Material shown>
(** X4.  A 401 that can be recovered is handled out of the caller's
    sight: when the refresh succeeds and the retried request is answered
    2xx, the call resolves with the answer to the retry; storage holds the
    renewed tokens and the default header the renewed token; nothing is
    logged and there is no redirect. *)
Theorem recovered_call_resolves status answer :
  first_reply (retried_request config w) (refreshed config w) = Replied status answer ->
  (200 <= status < 300)%Z ->
  fst (api config w) =
    Resolved {| response_status := status; response_data := answer |} /\
  events_during (api config) w =
    [EvSend ApiInstance (wire_request config w);
     EvSend GlobalAxios (refresh_request (stored_refresh_token w));
     EvSend ApiInstance (wire_request (retried_request config w) (refreshed config w))] /\
  localStorage (snd (api config w)) !! "token" =
    Some (ToString (new_token (refresh_reply config w))) /\
  localStorage (snd (api config w)) !! "refreshToken" =
    Some (ToString (new_refresh_token (refresh_reply config w))) /\
  defaults_common (snd (api config w)) !! "Authorization" =
    Some ("Bearer " +:+ ToString (new_token (refresh_reply config w))).
Proof.
  intros Hf Hs.
  pose proof (first_success_run _ _ _ _ Hf Hs) as Hapi.
  destruct refreshed_frame as (F1 & F2 & F3).
  destruct (after_first_frame (retried_request config w) (refreshed config w))
    as ((U1 & U2 & _) & Ht).
  split; [rewrite refreshed_call, Hapi; reflexivity|].
  split.
  { apply events_during_app. rewrite refreshed_call, Hapi. cbn [snd].
    rewrite Ht, F3, <- app_assoc. reflexivity. }
  rewrite refreshed_call, Hapi. cbn [snd].
  rewrite U1, U2, F1, F2.
  split; [rewrite lookup_insert_ne by discriminate; apply lookup_insert_eq|].
  split; apply lookup_insert_eq.
Qed.

(** X5.  When the retried request fails in turn, with an error response
    that has a body or with no response, the caller gets the error of the
    retry; the tokens renewed by the refresh stay in storage and in the
    default header, nothing is removed and there is no redirect to
    [/login]. *)
Theorem failed_retry_keeps_renewed_tokens error :
  settle (wire_request (retried_request config w) (refreshed config w))
    (first_reply (retried_request config w) (refreshed config w)) = inr error ->
  has_body (first_reply (retried_request config w) (refreshed config w)) = true ->
  fst (api config w) = Rejected (ThrowAxios error) /\
  events_during (api config) w =
    [EvSend ApiInstance (wire_request config w);
     EvSend GlobalAxios (refresh_request (stored_refresh_token w));
     EvSend ApiInstance (wire_request (retried_request config w) (refreshed config w));
     console_line (first_reply (retried_request config w) (refreshed config w))] /\
  localStorage (snd (api config w)) !! "token" =
    Some (ToString (new_token (refresh_reply config w))) /\
  localStorage (snd (api config w)) !! "refreshToken" =
    Some (ToString (new_refresh_token (refresh_reply config w))) /\
  defaults_common (snd (api config w)) !! "Authorization" =
    Some ("Bearer " +:+ ToString (new_token (refresh_reply config w))).
Proof.
  intros Hs Hb.
  assert (Hapi : api (retried_request config w) (refreshed config w) =
                 (Rejected (ThrowAxios error),
                  with_event
                    (console_line (first_reply (retried_request config w) (refreshed config w)))
                    (after_first (retried_request config w) (refreshed config w)))).
  { rewrite (api_retried (retried_request config w) (refreshed config w) eq_refl), Hs.
    rewrite <- (with_error_config_id _ _ _ Hs) at 1.
    rewrite (report_error_body _ _ _ _ _ Hs Hb).
    rewrite (with_error_config_id _ _ _ Hs). reflexivity. }
  destruct refreshed_frame as (F1 & F2 & F3).
  destruct (after_first_frame (retried_request config w) (refreshed config w))
    as ((U1 & U2 & _) & Ht).
  split; [rewrite refreshed_call, Hapi; reflexivity|].
  split.
  { apply events_during_app. rewrite refreshed_call, Hapi. cbn [snd trace with_event].
    rewrite Ht, F3, <- !app_assoc. reflexivity. }
  rewrite refreshed_call, Hapi. cbn [snd localStorage defaults_common with_event].
  rewrite U1, U2, F1, F2.
  split; [rewrite lookup_insert_ne by discriminate; apply lookup_insert_eq|].
  split; apply lookup_insert_eq.
Qed.

(** X6.  The retry is the request that failed, sent again: same method,
    url, body and query, now with the marker and with the renewed token as
    its bearer. *)
Theorem retry_resends_with_renewed_token :
  exists retried,
    sends (events_during (api config) w) =
      [(ApiInstance, wire_request config w);
       (GlobalAxios, refresh_request (stored_refresh_token w));
       (ApiInstance, retried)] /\
    method retried = method config /\
    url retried = url config /\
    data retried = data config /\
    params retried = params config /\
    _retry retried = true /\
    headers retried !! "Authorization" =
      Some ("Bearer " +:+ ToString (new_token (refresh_reply config w))).
Proof.
  destruct (run_refreshed config w body first_401 unmarked has_refresh_token refresh_ok)
    as (tail & Hc & Ht & _).
  exists (wire_request (retried_request config w) (refreshed config w)).
  rewrite (events_during_app _ _ _ Ht).
  destruct (counts_console_tail tail
              [EvSend ApiInstance (wire_request config w);
               EvSend GlobalAxios (refresh_request (stored_refresh_token w));
               EvSend ApiInstance
                 (wire_request (retried_request config w) (refreshed config w))] Hc)
    as (C1 & _).
  simpl app in C1. rewrite C1.
  destruct (wire_request_fields (retried_request config w) (refreshed config w))
    as (M1 & M2 & M3 & M4).
  destruct (wire_request_fields config w) as (N1 & N2 & N3 & N4).
  rewrite M1, M2, M3, M4, wire_request_retry. unfold retried_request at 1 2 3 4 5.
  simpl. rewrite N1, N2, N3, N4.
  repeat split. apply retried_request_authorization.
Qed.

(** X7.  A refresh answer that names no [refreshToken] still counts as a
    success, and what goes to storage is the text "undefined": a later 401
    finds a refresh token there and sends it. *)
Theorem refresh_without_refresh_token :
  new_refresh_token (refresh_reply config w) = JUndefined ->
  localStorage (snd (api config w)) !! "refreshToken" = Some "undefined" /\
  truthy (stored_refresh_token (snd (api config w))) = true.
Proof.
  intros Hn.
  destruct (run_refreshed config w body first_401 unmarked has_refresh_token refresh_ok)
    as (tail & _ & _ & Hs & _).
  unfold stored_refresh_token. rewrite Hs, Hn, lookup_insert_eq. split; reflexivity.
Qed.

End Refreshed.

(** X8.  The refresh-failure path clears storage and nothing else: the
    default headers, with any [Authorization] among them, and the React
    state of the provider are as they were. *)
Theorem refresh_failure_keeps_header_and_state (config : RequestConfig) (w : World E) body :
  first_reply config w = Replied 401 body ->
  _retry config = false ->
  truthy (stored_refresh_token w) = true ->
  refresh_succeeds (refresh_reply config w) = false ->
  defaults_common (snd (api config w)) = defaults_common w /\
  auth (snd (api config w)) = auth w.
Proof.
  intros Hf Hr Hrt Hfail.
  destruct (run_refresh_failed config w body Hf Hr Hrt Hfail) as (_ & _ & _ & H).
  exact H.
Qed.

(** X9.  The base URL falls back to [http://localhost:3001/api] when
    [VITE_API_URL] is not set; the URL of the refresh call does not, and
    is then the relative [undefined/auth/refresh-token]. *)
Theorem refresh_url_has_no_fallback (config : RequestConfig) (w : World E) rt :
  VITE_API_URL = None ->
  baseURL config = None ->
  baseURL (wire_request config w) = Some "http://localhost:3001/api" /\
  baseURL (refresh_request rt) = None /\
  url (refresh_request rt) = "undefined/auth/refresh-token".
Proof.
  intros Henv Hb.
  unfold wire_request, bind, merge_config, request_interceptor, bind, getItem, ret,
    refresh_request, api_baseURL, env_VITE_API_URL.
  cbn [fst snd]. rewrite Henv, Hb. destruct (truthy _); simpl; auto.
Qed.

End EveryCall.

(** ** The pagination helpers, at their edges *)

Lemma obj_get_spread (k : string) (target source : Obj) :
  List.NoDup (List.map fst source) ->
  obj_get k (obj_spread target source) =
  if existsb (String.eqb k) (List.map fst source)
  then obj_get k source else obj_get k target.
Proof.
  unfold obj_spread. revert target.
  induction source as [|[k0 v0] source IH]; simpl; intros target Hnd.
  - reflexivity.
  - inversion Hnd as [|? ? Hk Hnd']; subst.
    rewrite IH by exact Hnd'. rewrite obj_get_set.
    destruct (String.eqb k k0) eqn:H0; simpl; [|reflexivity].
    apply String.eqb_eq in H0. subst k0.
    destruct (existsb (String.eqb k) (List.map fst source)) eqn:Hex; [|reflexivity].
    apply existsb_exists in Hex as (x & Hin & Hx).
    apply String.eqb_eq in Hx. subst x. contradiction.
Qed.

Lemma existsb_eqb_In (k : string) (keys : list string) :
  existsb (String.eqb k) keys = true <-> In k keys.
Proof.
  rewrite existsb_exists. split.
  - intros (x & Hin & Hx). apply String.eqb_eq in Hx. subst. exact Hin.
  - intros Hin. exists k. split; [exact Hin|apply String.eqb_refl].
Qed.

Section PaginationEdges.

Context {E : Environment}.

Lemma api_first_send (config : RequestConfig) (w : World E) :
  head (sends (events_during (api config) w)) = Some (ApiInstance, wire_request config w).
Proof.
  destruct (api_run_cases config w)
    as [(tail & _ & Ht & _)|[(Ht & _)|(_ & tail & _ & Ht & _)]];
    rewrite (events_during_app _ _ _ Ht); reflexivity.
Qed.

(** X10.  [paginatedRequest] passes a rejection of its request on as it
    is; a 2xx answer with a [null] body makes it reject with a
    [TypeError]; and a body that lacks [data] or [pagination] is no error:
    the property is [undefined] in the result. *)
Theorem paginatedRequest_edges endpoint params (w : World E) :
  (forall e,
     fst (api_get endpoint (js_default params (JObj [])) w) = Rejected e ->
     fst (paginatedRequest endpoint params w) = Rejected e) /\
  (forall response,
     fst (api_get endpoint (js_default params (JObj [])) w) = Resolved response ->
     is_nullish (response_data response) = true ->
     fst (paginatedRequest endpoint params w) = Rejected (ThrowTypeError "data")) /\
  (forall response,
     fst (api_get endpoint (js_default params (JObj [])) w) = Resolved response ->
     is_nullish (response_data response) = false ->
     fst (paginatedRequest endpoint params w) =
       Resolved (JObj [("data", optional_prop (response_data response) "data");
                       ("pagination",
                        optional_prop (response_data response) "pagination")])).
Proof.
  unfold paginatedRequest, bind, ret, optional_prop.
  destruct (api_get _ _ w) as [r w']. cbn [fst].
  split; [|split].
  - intros e ->. reflexivity.
  - intros response -> Hn. destruct (response_data response); try discriminate; reflexivity.
  - intros response -> Hn. destruct (response_data response); try discriminate; reflexivity.
Qed.

(** X11.  In the query [infiniteScrollRequest] sends, [{ page, limit,
    ...params }], a property of [params] wins: a [page] or a [limit] among
    the params replaces the argument of that name, and only without one
    the query carries the [page] given and the [limit] given, or 20. *)
Theorem infiniteScrollRequest_query endpoint page limit ps (w : World E) :
  List.NoDup (List.map fst ps) ->
  exists req query,
    head (sends (events_during (infiniteScrollRequest endpoint page limit (Some ps)) w)) =
      Some (ApiInstance, req) /\
    method req = GET /\ url req = endpoint /\ params req = JObj query /\
    (forall k, In k (List.map fst ps) -> obj_get k query = obj_get k ps) /\
    (~ In "page" (List.map fst ps) -> obj_get "page" query = page) /\
    (~ In "limit" (List.map fst ps) ->
     obj_get "limit" query = js_default limit (JNum 20)).
Proof.
  intros Hnd.
  set (query := obj_spread [("page", page); ("limit", js_default limit (JNum 20))] ps).
  set (config := {| method := GET; baseURL := None; url := endpoint; data := JUndefined;
                    params := JObj query; headers := ∅; _retry := false |}).
  exists (wire_request config w), query.
  destruct (wire_request_fields config w) as (M1 & M2 & _ & M4).
  split.
  { unfold events_during, infiniteScrollRequest.
    rewrite paginatedRequest_world. apply (api_first_send config w). }
  split; [exact M1|]. split; [exact M2|]. split; [exact M4|].
  split; [|split].
  - intros k Hk. unfold query. rewrite obj_get_spread by exact Hnd.
    apply existsb_eqb_In in Hk. rewrite Hk. reflexivity.
  - intros Hk. unfold query. rewrite obj_get_spread by exact Hnd.
    destruct (existsb _ _) eqn:Hex; [apply existsb_eqb_In in Hex; contradiction|].
    reflexivity.
  - intros Hk. unfold query. rewrite obj_get_spread by exact Hnd.
    destruct (existsb _ _) eqn:Hex; [apply existsb_eqb_In in Hex; contradiction|].
    reflexivity.
Qed.

End PaginationEdges.

(** ** Start-up, path by path *)

Section StartupPaths.

Context {E : Environment}.

Ltac unfold_startup :=
  unfold events_during, startup, initializeAuth, AuthProvider_mount,
    bind, getItem, set_default_header, setLoading, setToken, setUser, ret;
  cbn [fst snd localStorage defaults_common trace auth with_auth with_defaults].

(** X12.  Without both a token and a user in storage (either missing, or
    empty), start-up sends nothing and changes neither storage nor the
    default headers: a token stored without a user stays where it is,
    unverified, and is the token of the React state. *)
Theorem startup_without_credentials (w : World E) :
  truthy (of_item (localStorage w !! "token")) &&
  truthy (of_item (localStorage w !! "user")) = false ->
  fst (startup w) = Resolved tt /\
  events_during startup w = [] /\
  localStorage (snd (startup w)) = localStorage w /\
  defaults_common (snd (startup w)) = defaults_common w /\
  auth (snd (startup w)) =
    {| user := JNull; loading := false; token := of_item (localStorage w !! "token") |}.
Proof.
  intros Hc. unfold_startup. rewrite Hc. simpl.
  repeat split. apply drop_all.
Qed.
(** * Verification of the [utils] package of go-proto-danksharding-crypto

    The development embeds the functions of [utils/utils.go] over an
    explicit model of what they run on: Go slices with bounds-checked
    indexing, [uint64] arithmetic with wrap-around, IEEE-754 binary64 for
    the [math.Log2] detour taken by [Pow2], and the scalar field of
    BLS12-381 as canonical residues.  [ReduceCanonical], [BitReverseRoots]
    and [BatchFromJacobian], whose sources are missing, are modelled from
    the specification of the package. *)

From Stdlib Require Import ZArith Lia Bool List Zdivisibility Zcong.
From Stdlib Require Import Strings.Byte.
From Stdlib Require Import Floats.SpecFloat.
From stdpp Require Import base list strings.

Local Open Scope Z_scope.

(** ** Panics

    A Go function either returns or panics.  The panics that the package
    can raise are a runtime bounds failure, a failed [make], and the
    explicit [panic(msg)] calls of the source. *)

Inductive panic : Type :=
| IndexOutOfRange (index : nat) (len : nat)
| MakeSliceLenOutOfRange
| PanicMsg (msg : string).

Inductive result (A : Type) : Type :=
| Ok (a : A)
| Panicked (p : panic).

Arguments Ok {A} a.
Arguments Panicked {A} p.

#[global] Instance result_ret : MRet result := fun A a => Ok a.
#[global] Instance result_bind : MBind result := fun A B f r =>
  match r with
  | Ok a => f a
  | Panicked p => Panicked p
  end.

Definition returns {A} (r : result A) : bool :=
  match r with Ok _ => true | Panicked _ => false end.

Definition panics {A} (r : result A) : bool := negb (returns r).

(** ** Slices

    [make([]T, n)] yields [n] zero values; it panics with
    [makeslice: len out of range] on a negative length and on a length
    whose [n * sizeof(T)] bytes exceed what the allocator can address
    ([maxAlloc], 2^48 bytes on the 64-bit platforms with 48-bit heap
    addresses).  [s[i]] panics when [i] is not below [len(s)], for reads
    and writes alike. *)

Module slice.

Definition maxAlloc : Z := 2 ^ 48.

Definition make {A} (elem_size : Z) (zero : A) (n : Z) : result (list A) :=
  if (n <? 0) || (maxAlloc <? elem_size * n) then
    Panicked MakeSliceLenOutOfRange
  else Ok (replicate (Z.to_nat n) zero).

Definition get {A} (s : list A) (i : nat) : result A :=
  match s !! i with
  | Some v => Ok v
  | None => Panicked (IndexOutOfRange i (length s))
  end.

Definition set {A} (s : list A) (i : nat) (v : A) : result (list A) :=
  if decide (i < length s)%nat then Ok (<[i := v]> s)
  else Panicked (IndexOutOfRange i (length s)).

End slice.

(** ** The scalar field [fr]

    gnark-crypto's [fr.Element] is an element of the scalar field of
    BLS12-381.  An element is modelled by its canonical value, an integer in
    [[0, Modulus)]; every operation returns a canonical value. *)

Module fr.

Definition Modulus : Z :=
  0x73eda753299d7d483339d80809a1d80553bda402fffe5bfeffffffff00000001.

Definition Element : Type := Z.

(** An [Element] is an array of [Limbs] words of 64 bits: [Sizeof] bytes
    in memory. *)
Definition Limbs : Z := 4.

Definition Sizeof : Z := 8 * Limbs.

Definition valid (x : Element) : Prop := 0 <= x < Modulus.

(** The zero value of the type, as left by [make] and [var]. *)
Definition Zero : Element := 0.

Definition One : Element := 1.

Definition NewElement (v : Z) : Element := v mod Modulus.

Definition Mul (a b : Element) : Element := (a * b) mod Modulus.

Definition Square (a : Element) : Element := (a * a) mod Modulus.

Definition Equal (a b : Element) : bool := a =? b.

(** [Exp] for a positive exponent: the bits below the leading one are
    scanned from the most significant down, squaring at each and
    multiplying by the base at the set ones. *)
Fixpoint Exp_pos (x : Element) (k : positive) : Element :=
  match k with
  | xH => x
  | xO k' => Square (Exp_pos x k')
  | xI k' => Mul (Square (Exp_pos x k')) x
  end.

(** [Exp] on a non-negative exponent (the negative case inverts the base
    first and is not used by this package). *)
Definition Exp (x : Element) (k : Z) : Element :=
  match k with
  | Z0 => One
  | Zpos p => Exp_pos x p
  | Zneg _ => Zero
  end.

(** The power as a number: the residue of the integer power. *)
Definition pow (x : Element) (n : Z) : Element := (x ^ n) mod Modulus.

End fr.

(** ** [uint64] *)

Definition uint64_range (v : Z) : Prop := 0 <= v < 2 ^ 64.

Definition wrap64 (v : Z) : Z := v mod 2 ^ 64.

(** Number of set bits among the [n] low bits of [v]. *)
Fixpoint popcount (n : nat) (v : Z) : nat :=
  match n with
  | O => O
  | S n' => ((if Z.testbit v (Z.of_nat n') then 1 else 0) + popcount n' v)%nat
  end.

(** Number of set bits of a [uint64], [bits.OnesCount64]. *)
Definition OnesCount64 (v : Z) : nat := popcount 64 v.

(** ** [utils.go] *)

(** The loop [for i := 1; i < n; i++ { powers[i].Mul(&powers[i-1], &x) }],
    with [steps] the number of iterations still to run from index [i]. *)
Fixpoint ComputePowers_loop (x : fr.Element) (steps : nat) (i : nat)
    (powers : list fr.Element) : result (list fr.Element) :=
  match steps with
  | O => Ok powers
  | S steps' =>
      prev ← slice.get powers (i - 1)%nat;
      powers' ← slice.set powers i (fr.Mul prev x);
      ComputePowers_loop x steps' (S i) powers'
  end.

Definition ComputePowers (x : fr.Element) (n : Z) : result (list fr.Element) :=
  powers ← slice.make fr.Sizeof fr.Zero n;
  powers ← slice.set powers 0%nat fr.One;
  ComputePowers_loop x (Z.to_nat (n - 1)) 1%nat powers.

Definition IsPowerOfTwo (value : Z) : bool :=
  (0 <? value) && (Z.land value (wrap64 (value - 1)) =? 0).

(** ** binary64

    [float64] values are IEEE-754 binary64 numbers, taken from the
    specification of floating-point numbers of the standard library
    ([prec = 53], [emax = 1024]). *)

Module float64.

Definition prec : Z := 53.
Definition emax : Z := 1024.

Definition t : Type := spec_float.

Exercise goal> Which lines belong in the answer? Exactly those from the first line of the entries through the line holding "2xx, the call", inclusive, copied unchanged.

The answer>
(** X4.  A 401 that can be recovered is handled out of the caller's
    sight: when the refresh succeeds and the retried request is answered
    2xx, the call resolves with the answer to the retry; storage holds the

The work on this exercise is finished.